*** Source material Section Begins ***

(** A prefix at no position of which the pattern matches is kept. *)
Lemma sub_passes (p : Pattern) (repl : Groups -> string) (d : ascii) (v : string) :
  forall pre prev, (forall x y, pre = y +:+ x -> match_here (pt_body p) (x +:+ String d v) = None) ->
  exists v', sub_from p repl prev 0 (pre +:+ String d v) = pre +:+ String d v'.
Proof.
  assert (Hnone : forall c s prev, match_here (pt_body p) (String c s) = None ->
      sub_from p repl prev 0 (String c s) = String c (sub_from p repl (Some c) 0 s)).
  { intros c s prev H. cbn [sub_from]. rewrite H. by destruct (may_start _ _ _). }
  induction pre as [|c pre IH]; intros prev H; cbn [String.append].
  - rewrite Hnone by exact (H EmptyString EmptyString eq_refl). by eexists.
  - rewrite Hnone by exact (H (String c pre) EmptyString eq_refl).
    destruct (IH (Some c)) as [v' ->]; [|by exists v']. intros x y ->. by apply (H x (String c y)).
Qed.

Lemma sub_skip_all (p : Pattern) (repl : Groups -> string) (s : string) :
  forall prev skip, (String.length s <= skip)%nat -> sub_from p repl prev skip s = EmptyString.
Proof.
  induction s as [|c s IH]; intros prev skip H; [done|]. destruct skip as [|n]; cbn in H; [lia|]. apply IH. lia.
Qed.

(** A match of the whole text. *)
Lemma sub_whole (p : Pattern) (repl : Groups -> string) (c : ascii) (s : string) (g : Groups) :
  may_start (pt_start p) None (String c s) = true ->
  match_here (pt_body p) (String c s) = Some (String.length (String c s), g) -> re_sub p repl (String c s) = repl g.
Proof.
  intros Hs Hm. unfold re_sub. cbn [sub_from]. rewrite Hs, Hm. cbn [String.length].
  by rewrite sub_skip_all, sapp_nil_r by lia.
Qed.

(** A pattern anchored at the start that does not match there. *)
Lemma sub_anchored_none (body : re) (repl : Groups -> string) (s : string) :
  match_here body s = None -> re_sub (mkPattern AtStart body) repl s = s.
Proof.
  assert (Hrest : forall s c, sub_from (mkPattern AtStart body) repl (Some c) 0 s = s).
  { clear. induction s as [|d s IH]; intros c; [done|]. cbn. by rewrite IH. }
  intros H. unfold re_sub. destruct s as [|c s]; [done|]. cbn [sub_from pt_start pt_body may_start].
  by rewrite H, Hrest.
Qed.

Lemma run_ci {A} (w s : string) g (k : string -> Groups -> option A) : matcher (ci_lit w) (w +:+ s) g k = k s g.
Proof.
  revert s g. induction w as [|c w IH]; intros s g; [done|]. cbn. unfold same_letter at 1.
  by rewrite Ascii.eqb_refl, IH.
Qed.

*** Source material Section Ends ***

◆ Aim of the exercise
Would you give the entries back word for word?

◆ Answer for the task
(** A prefix at no position of which the pattern matches is kept. *)
Lemma sub_passes (p : Pattern) (repl : Groups -> string) (d : ascii) (v : string) :
  forall pre prev, (forall x y, pre = y +:+ x -> match_here (pt_body p) (x +:+ String d v) = None) ->
  exists v', sub_from p repl prev 0 (pre +:+ String d v) = pre +:+ String d v'.
Proof.
  assert (Hnone : forall c s prev, match_here (pt_body p) (String c s) = None ->
      sub_from p repl prev 0 (String c s) = String c (sub_from p repl (Some c) 0 s)).
  { intros c s prev H. cbn [sub_from]. rewrite H. by destruct (may_start _ _ _). }
  induction pre as [|c pre IH]; intros prev H; cbn [String.append].
  - rewrite Hnone by exact (H EmptyString EmptyString eq_refl). by eexists.
  - rewrite Hnone by exact (H (String c pre) EmptyString eq_refl).
    destruct (IH (Some c)) as [v' ->]; [|by exists v']. intros x y ->. by apply (H x (String c y)).
Qed.

Lemma sub_skip_all (p : Pattern) (repl : Groups -> string) (s : string) :
  forall prev skip, (String.length s <= skip)%nat -> sub_from p repl prev skip s = EmptyString.
Proof.
  induction s as [|c s IH]; intros prev skip H; [done|]. destruct skip as [|n]; cbn in H; [lia|]. apply IH. lia.
Qed.

(** A match of the whole text. *)
Lemma sub_whole (p : Pattern) (repl : Groups -> string) (c : ascii) (s : string) (g : Groups) :
  may_start (pt_start p) None (String c s) = true ->
  match_here (pt_body p) (String c s) = Some (String.length (String c s), g) -> re_sub p repl (String c s) = repl g.
Proof.
  intros Hs Hm. unfold re_sub. cbn [sub_from]. rewrite Hs, Hm. cbn [String.length].
  by rewrite sub_skip_all, sapp_nil_r by lia.
Qed.

(** A pattern anchored at the start that does not match there. *)
Lemma sub_anchored_none (body : re) (repl : Groups -> string) (s : string) :
  match_here body s = None -> re_sub (mkPattern AtStart body) repl s = s.
Proof.
  assert (Hrest : forall s c, sub_from (mkPattern AtStart body) repl (Some c) 0 s = s).
  { clear. induction s as [|d s IH]; intros c; [done|]. cbn. by rewrite IH. }
  intros H. unfold re_sub. destruct s as [|c s]; [done|]. cbn [sub_from pt_start pt_body may_start].
  by rewrite H, Hrest.
Qed.

Lemma run_ci {A} (w s : string) g (k : string -> Groups -> option A) : matcher (ci_lit w) (w +:+ s) g k = k s g.
Proof.
  revert s g. induction w as [|c w IH]; intros s g; [done|]. cbn. unfold same_letter at 1.
  by rewrite Ascii.eqb_refl, IH.
Qed.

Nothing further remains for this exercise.